What's the difference between an SPV and a co-investment vehicle?+
An SPV is typically manager-led: you source and negotiate the deal, then raise LPs into it, charging a management fee and carry at the vehicle level. A co-investment vehicle invests alongside a lead sponsor's already-underwritten deal, often at reduced or zero fees. SPVs build your track record; co-investments give LPs cheaper direct access but with shared attribution. The accounting machinery underneath both is nearly identical.
Should I use a series LLC or standalone LLCs for my SPVs?+
It depends on deal volume and LP risk tolerance. Standalone LLCs give the strongest liability separation but carry per-entity cost (in Delaware, a $110 formation fee and a $300 flat annual tax each). A series LLC forms one parent and adds ring-fenced series cheaply, which suits high deal volume, though series separation is less tested in some jurisdictions. Mixed US and UK or tax-exempt LPs usually push you toward a master-feeder instead.
How much carry and fees do SPVs typically charge?+
Carry is most commonly 20% for a syndicate or fund lead, ranging from 0% (founder-led SPVs that waive it) up to 30% (Carta). Management fees are professionalizing: the median SPV charged a 1.9% management fee in 2023, and among SPVs above $10M in AUM, the share charging any fee rose from 41% in 2021 to 67% in 2023. Economics sit at the individual vehicle level, not across a fund.
What is the accounting and tax burden of running multiple SPVs?+
Each SPV is its own accounting entity: a separate cap table, NAV, capital-call cycle, and books. For US vehicles taxed as partnerships, each must file Form 1065 and issue Schedule K-1s by March 15 for a calendar-year vehicle (IRS). The load doesn't scale with check size, so a $2M and a $20M SPV carry similar footprints. Ten SPVs means ten of nearly everything, running in parallel every year.

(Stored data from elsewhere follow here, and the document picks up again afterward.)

(* ===== verification/Kfifo.v ===== *)
(** * Byte rings: [include/nuvix/kfifo.h]

    A ring of [mask + 1] bytes with free-running 32-bit indices.  [Sequential]
    operations refine a bounded queue; [Spsc] takes the producer and the
    consumer apart into their loads, copies and stores and lets them
    interleave, which is how [drivers/tty/ns16550a.c] uses the ring between
    its interrupt handler ([kfifo_put]) and its reader ([kfifo_out]). *)
From stdpp Require Import base tactics numbers list.
From S2P Require Import Prelude.

Record kfifo := Kfifo { in_ : Z; out : Z; mask : Z; data : list Z }.

(** ** Operations *)

(** [data] is the caller's buffer; the fields of the old structure are lost. *)
Definition kfifo_init (fifo : kfifo) (buffer : list Z) (size : Z) : Z * kfifo :=
  if (size <? 2) || negb (IS_POWER_OF_2 size) then (- EINVAL, fifo)
  else (0, Kfifo 0 0 (u32 (size - 1)) buffer).

Definition kfifo_reset (fifo : kfifo) : kfifo := Kfifo 0 0 (mask fifo) (data fifo).
Definition kfifo_size (fifo : kfifo) : Z := u32 (mask fifo + 1).
Definition kfifo_len (fifo : kfifo) : Z := u32 (in_ fifo - out fifo).
Definition kfifo_avail (fifo : kfifo) : Z := u32 (kfifo_size fifo - kfifo_len fifo).
Definition kfifo_is_empty (fifo : kfifo) : bool := kfifo_len fifo =? 0.
Definition kfifo_is_full (fifo : kfifo) : bool := kfifo_len fifo =? kfifo_size fifo.

Definition kfifo_put (fifo : kfifo) (value : Z) : res (bool * kfifo) :=
  if u32 (in_ fifo - out fifo) =? kfifo_size fifo then Ok (false, fifo) else
  let! d := arr_set (data fifo) (Z.to_nat (Z.land (in_ fifo) (mask fifo))) value in
  Ok (true, Kfifo (u32 (in_ fifo + 1)) (out fifo) (mask fifo) d).

(** The byte stored to [*value], if any. *)
Definition kfifo_get (fifo : kfifo) : res (option Z * kfifo) :=
  if in_ fifo =? out fifo then Ok (None, fifo) else
  let! v := arr_get (data fifo) (Z.to_nat (Z.land (out fifo) (mask fifo))) in
  Ok (Some v, Kfifo (in_ fifo) (u32 (out fifo + 1)) (mask fifo) (data fifo)).
Definition phdr_at (d : list Z) (h : elf64_ehdr) (i : nat) : elf64_phdr :=
  decode_phdr (take 56 (drop (Z.to_nat (e_phoff h + Z.of_nat i * SIZEOF_PHDR)) d)).
Definition phdrs_of (d : list Z) (h : elf64_ehdr) : list elf64_phdr :=
  phdr_at d h <$> seq 0 (Z.to_nat (e_phnum h)).

Definition executable (d : list Z) : Prop :=
  SIZEOF_EHDR ≤ Z.of_nat (length d) ∧
  let h := decode_ehdr (take 64 d) in
  header_ok h (Z.of_nat (length d)) ∧ program_ok h (Z.of_nat (length d)) (phdrs_of d h).

(** ** Fields are in range *)

Definition byte (b : Z) : Prop := 0 ≤ b < 256.

Lemma le_value_range l : Forall byte l → 0 ≤ le_value l < 256 ^ Z.of_nat (length l).
Proof.
  induction 1 as [|b l Hb Hl IH]; simpl le_value; simpl length; [done|].
  rewrite Nat2Z.inj_succ, Z.pow_succ_r by lia. unfold byte in Hb. lia.
Qed.

Lemma field_range b off n : Forall byte b → 0 ≤ field b off n < 256 ^ Z.of_nat n.
Proof.
  intros Hb. unfold field.
  pose proof (le_value_range (take n (drop off b)) ltac:(by apply Forall_take, Forall_drop)) as [? H].
  split; [done|]. eapply Z.lt_le_trans; [exact H|]. apply Z.pow_le_mono_r; [lia|].
  rewrite length_take. lia.
Qed.

Record phdr_range (p : elf64_phdr) : Prop := {
  rng_type : in_u32 (p_type p); rng_flags : in_u32 (p_flags p);
  rng_offset : in_u64 (p_offset p); rng_vaddr : in_u64 (p_vaddr p);
  rng_filesz : in_u64 (p_filesz p); rng_memsz : in_u64 (p_memsz p); rng_align : in_u64 (p_align p);
}.

Lemma decode_phdr_range b : Forall byte b → phdr_range (decode_phdr b).
Proof. intros Hb. split; simpl; (apply (field_range b _ 4 Hb) || apply (field_range b _ 8 Hb)). Qed.

Lemma flags_rwx x : in_u32 x → truth (Z.land x (not32 RWX)) = negb (x <? 8).
Proof.
  intros Hx. unfold truth. change RWX with (2 ^ 3 - 1). rewrite land_not32_mask by (done || lia).
  change (2 ^ 3) with 8. unfold in_u32 in Hx.
  destruct (Z.ltb_spec x 8).
  - rewrite Z.mod_small by lia. by rewrite Z.sub_diag.
  - simpl. apply negb_true_iff, Z.eqb_neq. pose proof (Z.mod_pos_bound x 8). lia.
Qed.

Lemma file_range_spec limit off len :
  0 ≤ limit < 2 ^ 64 → 0 ≤ off → 0 ≤ len → file_range_valid limit off len = true ↔ off + len ≤ limit.
Proof.
  intros. unfold file_range_valid. rewrite andb_true_iff, !Z.leb_le.
  destruct (decide (off ≤ limit)); [|lia]. rewrite u64_small by (unfold in_u64; lia). lia.
Qed.

Lemma segment_valid_spec limit p :
  0 ≤ limit < 2 ^ 64 → phdr_range p → segment_valid limit p = true ↔ segment_ok limit p.
Proof.
  intros Hl [? ? ? ? ? ? ?]. unfold segment_valid, in_u64 in *.
  pose proof (file_range_spec limit (p_offset p) (p_filesz p)) as Hf.
  rewrite flags_rwx, (u64_small (UINT64_MAX - _)) by (done || unfold UINT64_MAX, in_u64; lia).
  assert (Ha : 1 < p_align p →
    negb (truth (Z.land (p_align p) (u64 (p_align p - 1))) ||
      negb (Z.land (p_vaddr p) (u64 (p_align p - 1)) =? Z.land (p_offset p) (u64 (p_align p - 1)))) = true ↔
    (∃ k, 1 ≤ k ∧ p_align p = 2 ^ k) ∧ p_vaddr p mod p_align p = p_offset p mod p_align p).
  { intros Hgt. rewrite u64_small by (unfold in_u64; lia).
    rewrite negb_orb, andb_true_iff, negb_involutive, Z.eqb_eq. unfold truth.
    rewrite negb_involutive, Z.eqb_eq. rewrite land_pred_pow2 by lia.
    split; intros [(k&Hk&He) Hm]; (split; [by exists k|]); revert Hm;
      rewrite He, !land_pow2_mask by lia; done. }
  rewrite !Z.gtb_ltb. destruct (Z.ltb_spec (p_memsz p) (p_filesz p)); cbn [orb].
  { split; [done|]. intros []. lia. }
  destruct (file_range_valid _ _ _); cbn [orb negb].
  2:{ split; [done|]. intros []. enough (false = true) by done. apply Hf; lia. }
  destruct (Z.ltb_spec (UINT64_MAX - p_vaddr p) (p_memsz p)); cbn [orb].
  { split; [done|]. intros []. lia. }
  destruct (Z.ltb_spec (p_flags p) 8); cbn [negb].
  2:{ split; [done|]. intros []. lia. }
  destruct (Z.ltb_spec 1 (p_align p)).
  - rewrite Ha by done. split; [|intros [? ? ? ? Hal]; auto]. intros ?. split; (lia || done || (apply Hf; lia)).
  - split; [|done]. intros _. split; (lia || (apply Hf; lia)).
Qed.

(** ** The program-header loop *)

(** What the loop still demands of the headers [ps], given its variables. *)
Record rest_ok (h : elf64_ehdr) (limit load_end : Z) (entry seen : bool) (ps : list elf64_phdr) : Prop := {
  rest_phdrs : ∀ l p l', ps = l ++ p :: l' → phdr_ok h limit (seen || existsb is_load l) p;
  rest_first : ∀ l p l', ps = l ++ p :: l' → seen = true → is_load p = true → load_end ≤ p_vaddr p;
  rest_loads : ∀ l p l' q l'', ps = l ++ p :: l' ++ q :: l'' →
    is_load p = true → is_load q = true → below p q;
  rest_entry : entry = true ∨ ∃ p, p ∈ ps ∧ holds_entry h p;
}.

Lemma rest_ok_nil h limit e entry seen : rest_ok h limit e entry seen [] ↔ entry = true.
Proof.
  split; [intros [_ _ _ [?|(p&Hp&_)]]; [done|by apply elem_of_nil in Hp]|].
  intros ->. split; [intros [] ? ?; done..|by left].
Qed.

Definition enters (h : elf64_ehdr) (p : elf64_phdr) : bool :=
  is_load p && truth (Z.land (p_flags p) PF_X) && (e_entry h >=? p_vaddr p) &&
  (u64 (e_entry h - p_vaddr p) <? p_memsz p).

Lemma enters_spec h p : in_u64 (e_entry h) → phdr_range p → enters h p = true ↔ holds_entry h p.
Proof.
  intros He Hp. unfold enters, holds_entry, is_load.
  change PF_X with (BIT 0). rewrite truth_land_BIT by lia.
  rewrite !andb_true_iff, Z.eqb_eq, Z.geb_le, Z.ltb_lt.
  destruct (decide (p_vaddr p ≤ e_entry h)).
  - destruct Hp. rewrite u64_small by (unfold in_u64 in *; lia). intuition lia.
  - intuition lia.
Qed.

When should an emerging manager outsource SPV administration?+
Usually once you're past your first two or three vehicles. Per-SPV accounting, NAV, capital calls, and K-1 season are lumpy work that doesn't justify a full in-house finance team between deals. A specialist administrator gives you defensible NAV, clean cap tables, and on-time tax reporting at the standard sophisticated LPs expect, which matters most when you go back to market to raise your next vehicle or your first fund.